True Crime Tuesday: Don’t F**k with Cats
Review Overview
Distressing content
10Internet sleuthing
9Sensitivity
2Helen Archer | On 24, Dec 2019
Every Tuesday, our resident true crime obsessive gets their fix with a documentary film or series. We call it True Crime Tuesdays.
Most of you will know by now that this is not a polemic aimed at the critics of the most widely-panned film of the year, but is, in fact, Netflix’s new three-part true crime documentary. Directed by Mark Lewis, the programme details the way in which internet sleuths were able to predict a crime and name a killer, thanks to their investigations into the kitten snuff videos he filmed and uploaded onto the internet.

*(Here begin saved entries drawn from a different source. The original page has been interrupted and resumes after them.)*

(** [fmt.Sprintf("%v", b)] for a [bool]. *)
Definition fmt_v_bool (b : bool) : string := if b then "true" else "false".

(** [float64]: an IEEE 754 binary64 datum. JSON numbers of an argument map
    arrive as [float64]. *)
Definition float64 : Type := spec_float.

Definition minInt64 : Z := - 2 ^ 63.
Definition maxInt64 : Z := 2 ^ 63 - 1.

(** The conversion [int(f)] of a [float64]: the fraction is discarded
    (truncation towards zero). Go leaves the result open when the value is
    not representable (NaN, infinities, out of range); the model takes the
    value the amd64 instruction CVTTSD2SQ yields, [minInt64]. The theorems
    below speak of [int_of_float64 f] and do not depend on that choice. *)
Definition int_of_float64 (f : float64) : Z :=
  match f with
  | S754_zero _ => 0
  | S754_finite s m e =>
      let mag := if 0 <=? e then Z.shiftl (Z.pos m) e else Z.shiftr (Z.pos m) (- e) in
      let v := if s then - mag else mag in
      if (minInt64 <=? v) && (v <=? maxInt64) then v else minInt64
  | S754_infinity _ | S754_nan => minInt64
  end.

(** [error]: [errorString] is what [fmt.Errorf] without [%w] (and the
    libraries) return, [wrapError] what [fmt.Errorf] with [%w] returns. *)
Inductive error : Type :=
  | errorString (msg : string)
  | wrapError (msg : string) (err : error).

(** [err.Error()], also what [%v] prints for an error. *)
Definition Error (e : error) : string :=
  match e with
  | errorString msg => msg
  | wrapError msg _ => msg
  end.

(** [errors.Unwrap]. *)
Definition Unwrap (e : error) : option error :=
  match e with
  | errorString _ => None
  | wrapError _ err => Some err
  end.

(** [fmt.Errorf(prefix + "%w", err)]. *)
Definition Errorf_w (prefix : string) (err : error) : error :=
  wrapError (prefix +:+ Error err) err.

(** A Go result pair [(T, error)] with exactly one side set. *)
Inductive result (T : Type) : Type :=
  | Ok (v : T)
  | Err (e : error).
Arguments Ok {T} v.
Arguments Err {T} e.

(** ** Package client: the data model ([client.go]) *)

(** Go structs are records; a field [*T] is an [option T], a slice a list,
    an [int] an integer. Each struct lives in a module of its name, so
    that [Session.Status s] reads like Go's [s.Status]. *)

Module Session.
Record t : Type := mk {
  ID : string;
  Name : string;
  SessionType : string;
  Status : string;
  ScheduledStart : option string;
  ActualStart : option string;
  ActualEnd : option string;
  Opponent : option string;
  Location : option string;
  ClipCount : Z;
  TagCount : Z;
  TotalDurationSeconds : Z;
  CreatedAt : string;
  UpdatedAt : string }.
(** The zero value [var session Session]. *)
Definition zero : t := mk "" "" "" "" None None None None None 0 0 0 "" "".
End Session.

Module Clip.
Record t : Type := mk {
  ID : string;
  SessionID : string;
  ChannelID : string;
  Title : option string;
  StartTime : string;
  EndTime : string;
  DurationSeconds : float64;
  Status : string;
  IsFavorite : bool;
  ViewCount : Z;
  CreatedAt : string }.
Definition zero : t := mk "" "" "" None "" "" (S754_zero false) "" false 0 "".
End Clip.

Module Channel.
Record t : Type := mk {
  ID : string;
  Name : string;
  Description : option string;
  InputType : option string;
  InputURL : option string;
  Resolution : option string;
  Framerate : option Z;
  Status : string;
  LastSeenAt : option string;
  ErrorMessage : option string;
  CreatedAt : string }.
Definition zero : t := mk "" "" None None None None None "" None None "".
End Channel.

Module Tag.
Record t : Type := mk {
  ID : string;
  ClipID : string;
  SessionID : string;
  Quarter : option Z;
  Down : option Z;
  Distance : option Z;
  PlayType : option string;
  Formation : option string;
  Result : option string;
  YardsGained : option Z;
  Labels : list string;
  Notes : option string;
  IsImportant : bool;
  IsReviewed : bool;
  CreatedAt : string }.
Definition zero : t :=
  mk "" "" "" None None None None None None None [] None false false "".
End Tag.

Module PaginatedResponse.
Record t (T : Type) : Type := mk {
  Data : list T;
  Total : Z;
  Limit : Z;
  Offset : Z }.
Arguments mk {T} _ _ _ _.
Arguments Data {T} _.
Arguments Total {T} _.
Arguments Limit {T} _.
Arguments Offset {T} _.
End PaginatedResponse.

Module ListSessionsParams.
Record t : Type := mk {
  Status : string;
  SessionType : string;
  Limit : Z;
  Offset : Z }.
End ListSessionsParams.

Module CreateSessionRequest.
Record t : Type := mk {
  Name : string;
  SessionType : string;
  ScheduledStart : option string;
  Opponent : option string;
  Location : option string }.
End CreateSessionRequest.

Module ListClipsParams.
Record t : Type := mk {
  SessionID : string;
  ChannelID : string;
  Status : string;
  Favorite : option bool;
  Search : string;
  Limit : Z;
  Offset : Z }.
End ListClipsParams.

Module ListTagsParams.
Record t : Type := mk {
  SessionID : string;
  ClipID : string;
  PlayType : string;
  IsImportant : option bool;
  IsReviewed : option bool;
  Limit : Z;
  Offset : Z }.
End ListTagsParams.

Module CreateTagRequest.
Record t : Type := mk {
  ClipID : string;
  SessionID : string;
  Quarter : option Z;
  Down : option Z;
  Distance : option Z;
  PlayType : option string;
  Formation : option string;
  Result : option string;
  YardsGained : option Z;
  Labels : list string;
  Notes : option string }.
End CreateTagRequest.

(** ** HTTP *)

(** [url.Values]: a map from a key to its values; [query.Set(k, v)]
    replaces the values of [k] by the single [v]. *)
Abbreviation Values := (gmap string (list string)).

Definition Values_Set (key value : string) (query : Values) : Values :=
  <[key := [value]]> query.

(** The part of an [*http.Request] the client sets. *)
Record Request : Type := mkRequest {
  Method : string;
  URL : string;
  ReqBody : option string;
  Header : list (string * string) }.

(** The part of an [*http.Response] the client reads; [Body] is what
    reading [resp.Body] to its end yields. *)
Record Response : Type := mkResponse {
  StatusCode : Z;
  Body : string }.

(** [World]: what [httpClient.Do] returns for each request (a response, or
    the transport's error: connection refused, timeout, cancelled context),
    and the requests sent so far, oldest first. *)
Record World : Type := mkWorld {
  upstream : Request -> result Response;
  sent : list Request }.

(** Computations that may call the upstream. *)
Definition M (A : Type) : Type := World -> A * World.

Definition ret {A : Type} (a : A) : M A := fun w => (a, w).

Definition bind {A B : Type} (m : M A) (k : A -> M B) : M B :=
  fun w => let '(a, w') := m w in k a w'.

Notation "x <- m ;; k" := (bind m (fun x => k))
  (at level 100, m at next level, right associativity).

(** [c.httpClient.Do(req)]. *)
Definition Do (req : Request) : M (result Response) :=
  fun w => (upstream w req, mkWorld (upstream w) (sent w ++ [req])).

(** Running a computation against an upstream, from an empty log: the
    value returned and the requests sent. *)
Definition run {A : Type} (m : M A) (up : Request -> result Response) : A * list Request :=
  let '(a, w) := m (mkWorld up []) in (a, sent w).

(** ** The libraries the client calls *)

(** The JSON codec of a Go type: [json.NewDecoder(r).Decode(&v)] applied
    to a body and a zero [v], and [json.MarshalIndent(v, "", "  ")] with
    its error dropped, as every call site does. *)
Class Json (T : Type) : Type := {
  Decode : string -> result T;
  MarshalIndent : T -> string }.

(** What [post] receives as [body interface{}] when it is not nil. *)
Inductive PostBody : Type :=
  | BodyCreateSession (req : CreateSessionRequest.t)
  | BodyCreateTag (req : CreateTagRequest.t).

Class Runtime : Type := {
  (** the error of [url.Parse], which is the one way
      [http.NewRequestWithContext] fails for the methods GET and POST *)
  url_Parse_error : string -> option error;
  (** [url.Values.Encode] *)
  Values_Encode : Values -> string;
  (** [json.Marshal] of a request body *)
  json_Marshal : PostBody -> result string;
  json_Session :: Json Session.t;
  json_Clip :: Json Clip.t;
  json_Channel :: Json Channel.t;
  json_Tag :: Json Tag.t;
  json_Paginated :: forall T : Type, Json T -> Json (PaginatedResponse.t T) }.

Yes, you read right – kitten snuff videos apparently exist, and the title refers to what is described here as the unwritten law of the internet: you do not f**k with cats. It’s worth pointing out from the top that there are some very distressing images shown, more or less from the outset. While the programme, thankfully, does not screen the videos in full, there’s enough here – from audio and narrated descriptions, to stills of the cats just before they meet their ends, and the killer playing with their dead bodies – to merit an extreme content warning. And all that is just in the first episode, after which Luka Magnotta, the psychopath in question, goes on to film himself killing and dismembering his human victim, 33-year-old Jun Lin, before sending the body parts to political party offices, in one of Canada’s most infamous and disturbing murders.
It’s easy to see why the armchair detectives we are introduced to here would react with such anger to Magnotta’s initial cat films. But their rage at his YouTube videos is channelled with forensic focus into uncovering the identity of the kitten killer, and it’s impressive work. Deanna Thompson aka ‘Baudi Moovin’ (a name given to herself after the Beastie Boys record) and ‘John Green’ are two members of the Facebook collective set up specifically to investigate the animal abuse films, and they talk us through their methods. It’s a fascinating tale of dead ends and false leads, including trolls with names like Jamsey Cramsalot Inhisass posting messages (“Yes I kill kittens LOL”) directly to the group. Eventually Baudi, Green, et al, manage to pin down not only the exact location of the killer, but unmask him entirely. And yet this is just the start of what will prove to be a terrifying true-life tale of cat and mouse.
What emerges is really a story about the internet itself. Luka Magnotta, the man behind the videos, can be seen as an early evocation of what is now influencer culture. His photoshopped photos saw him travel the virtual globe, and his stabs at celebrity included trying out for a modelling TV series, as well as attempting to connect himself with the Homolkas, Canada’s infamous ‘Ken and Barbie killers’. He was obsessed with pop culture and films – most notably Basic Instinct and American Psycho – and left breadcrumbs of clues for the Facebook group he knew was investigating him, playing up to their obsession with him and provoking them with ever-more brazen acts. Fame was his goal, and, ultimately, with an international manhunt which is here portrayed as Spielberg’s Catch Me if You Can, with Luka in the DiCaprio role, he achieved exactly what he wanted.
All of which makes for a darkly entertaining documentary, but raises some serious questions of the complicity not just of the Facebook group, but of the filmmakers. The series is pacy and slick, and it attempts to head off the fire it seems to know it will come under by addressing, towards the end, the way in which the humanity of Jun Lin has been overlooked – in real life, but also within this series – in favour of the infamy of the killer.
It closes with an audacious breaking of the fourth wall, in which the audience is implicated in the documentary’s faults – but it feels like a cheap shock tactic, and a deliberate ploy to deflect criticism. The programme mirrors the way in which Magnotta himself presented himself – as a sick entertainment for the internet age – by turning the focus back on the people he performed for, and losing, in the process, any feeling for the victim of his grisly crime, who, here, is pretty much shunted into the background in favour of the shock of the animal cruelty. While true crime has always faced serious accusations about victim-erasure, Don’t F**k with Cats takes it to new levels, even with the arch-knowingness of filmmakers and audience alike.
Don’t F**k with Cats is available on Netflix UK, as part of a £8.99 monthly subscription.